RECORDS SHOWN:
Lemma loop_start_ok n st :
  inv n 0 None st -> sv_expired st = [] -> inv n 0 None (pfcp_msg_pool_loop_start st).
Proof.
  intros [] Hexp. unfold pfcp_msg_pool_loop_start. destruct (refill _ _ _) as [c f] eqn:Er.
  pose proof (refill_perm _ _ _ _ _ Er) as Hp. pose proof si_lists as Hnd. rewrite Hp in Hnd.
  assert (forall i, i ∈ c \/ i ∈ f <-> exists m, M st !! i = Some m /\ m_is_valid_pool_item m = false) as Hidle
    by (intros i; by rewrite <- si_idle, Hp, elem_of_app).
  apply NoDup_app in Hnd as (Hc & Hcf & Hf).
  assert (forall i m, M st !! i = Some m -> m_is_valid_pool_item m = true ->
    pool_elts (foldl pool_put (sv_msg_pool st) (rev f)) !! i = Some m) as Hkeep.
  { intros i m Hm Hv. rewrite puts_lookup, bool_decide_false; [done|]. rewrite elem_rev. intros Hi.
    destruct (proj1 (Hidle i)) as (m' & Hm' & Hv'); [by right|]. congruence. }
  assert (forall i m, pool_elts (foldl pool_put (sv_msg_pool st) (rev f)) !! i = Some m -> M st !! i = Some m /\ i ∉ f) as Hback.
  { intros i m. rewrite puts_lookup. case_bool_decide as Hi; [done|]. rewrite elem_rev in Hi. done. }
  split; simpl; try done.
  - intros i m Hm. destruct (Hback _ _ Hm) as [? _]. by eapply si_index.
  - rewrite puts_free. apply Forall_app. split; [|done]. apply Forall_forall. intros i Hi. rewrite elem_rev in Hi.
    destruct (proj1 (Hidle i)) as (m & Hm & _); [by right|]. by eapply si_index.
  - by rewrite app_nil_r.
  - intros i. rewrite app_nil_r. split.
    + intros Hi. destruct (proj1 (Hidle i)) as (m & Hm & Hv); [by left|]. exists m. split; [|done].
      rewrite puts_lookup, bool_decide_false; [done|]. rewrite elem_rev. by apply Hcf.
    + intros (m & Hm & Hv). destruct (Hback _ _ Hm) as [Hm' Hi]. destruct (proj2 (Hidle i)); [by eauto|done|done].
  - intros s i Hi _. destruct (si_req _ _ Hi) as (m & Hm & Hs & ? & ?); [done|]. exists m. split_and!; [|done..].
    apply Hkeep; [done|apply Hs].
  - intros s i Hi _. destruct (si_resp _ _ Hi) as (m & Hm & Hs & ? & ?); [done|]. exists m. split_and!; [|done..].
    apply Hkeep; [done|apply Hs].
  - intros i m Hm Hv _. destruct (Hback _ _ Hm) as [? _]. by apply si_valid.
  - intros h id d Hh. destruct (si_wheel _ _ _ Hh) as [?|(i & m & ? & Hm & Hv & ?)]; [by left|right].
    exists i, m. split_and!; [done|by apply Hkeep|done|done].
  - intros e He. unfold pend in He. simpl in He. rewrite Hexp in He. by apply not_elem_of_nil in He.
  - intros e He. by apply not_elem_of_nil in He.
  - pose proof (puts_size (sv_msg_pool st) (rev f)). lia.
Qed.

WHAT YOU NEED TO DO:
Exactly reproduce every line found in the records.

RESPONSE TO THIS EXERCISE:
Lemma loop_start_ok n st :
  inv n 0 None st -> sv_expired st = [] -> inv n 0 None (pfcp_msg_pool_loop_start st).
Proof.
  intros [] Hexp. unfold pfcp_msg_pool_loop_start. destruct (refill _ _ _) as [c f] eqn:Er.
  pose proof (refill_perm _ _ _ _ _ Er) as Hp. pose proof si_lists as Hnd. rewrite Hp in Hnd.
  assert (forall i, i ∈ c \/ i ∈ f <-> exists m, M st !! i = Some m /\ m_is_valid_pool_item m = false) as Hidle
    by (intros i; by rewrite <- si_idle, Hp, elem_of_app).
  apply NoDup_app in Hnd as (Hc & Hcf & Hf).
  assert (forall i m, M st !! i = Some m -> m_is_valid_pool_item m = true ->
    pool_elts (foldl pool_put (sv_msg_pool st) (rev f)) !! i = Some m) as Hkeep.
  { intros i m Hm Hv. rewrite puts_lookup, bool_decide_false; [done|]. rewrite elem_rev. intros Hi.
    destruct (proj1 (Hidle i)) as (m' & Hm' & Hv'); [by right|]. congruence. }
  assert (forall i m, pool_elts (foldl pool_put (sv_msg_pool st) (rev f)) !! i = Some m -> M st !! i = Some m /\ i ∉ f) as Hback.
  { intros i m. rewrite puts_lookup. case_bool_decide as Hi; [done|]. rewrite elem_rev in Hi. done. }
  split; simpl; try done.
  - intros i m Hm. destruct (Hback _ _ Hm) as [? _]. by eapply si_index.
  - rewrite puts_free. apply Forall_app. split; [|done]. apply Forall_forall. intros i Hi. rewrite elem_rev in Hi.
    destruct (proj1 (Hidle i)) as (m & Hm & _); [by right|]. by eapply si_index.
  - by rewrite app_nil_r.
  - intros i. rewrite app_nil_r. split.
    + intros Hi. destruct (proj1 (Hidle i)) as (m & Hm & Hv); [by left|]. exists m. split; [|done].
      rewrite puts_lookup, bool_decide_false; [done|]. rewrite elem_rev. by apply Hcf.
    + intros (m & Hm & Hv). destruct (Hback _ _ Hm) as [Hm' Hi]. destruct (proj2 (Hidle i)); [by eauto|done|done].
  - intros s i Hi _. destruct (si_req _ _ Hi) as (m & Hm & Hs & ? & ?); [done|]. exists m. split_and!; [|done..].
    apply Hkeep; [done|apply Hs].
  - intros s i Hi _. destruct (si_resp _ _ Hi) as (m & Hm & Hs & ? & ?); [done|]. exists m. split_and!; [|done..].
    apply Hkeep; [done|apply Hs].
  - intros i m Hm Hv _. destruct (Hback _ _ Hm) as [? _]. by apply si_valid.
  - intros h id d Hh. destruct (si_wheel _ _ _ Hh) as [?|(i & m & ? & Hm & Hv & ?)]; [by left|right].
    exists i, m. split_and!; [done|by apply Hkeep|done|done].
  - intros e He. unfold pend in He. simpl in He. rewrite Hexp in He. by apply not_elem_of_nil in He.
  - intros e He. by apply not_elem_of_nil in He.
  - pose proof (puts_size (sv_msg_pool st) (rev f)). lia.
Qed.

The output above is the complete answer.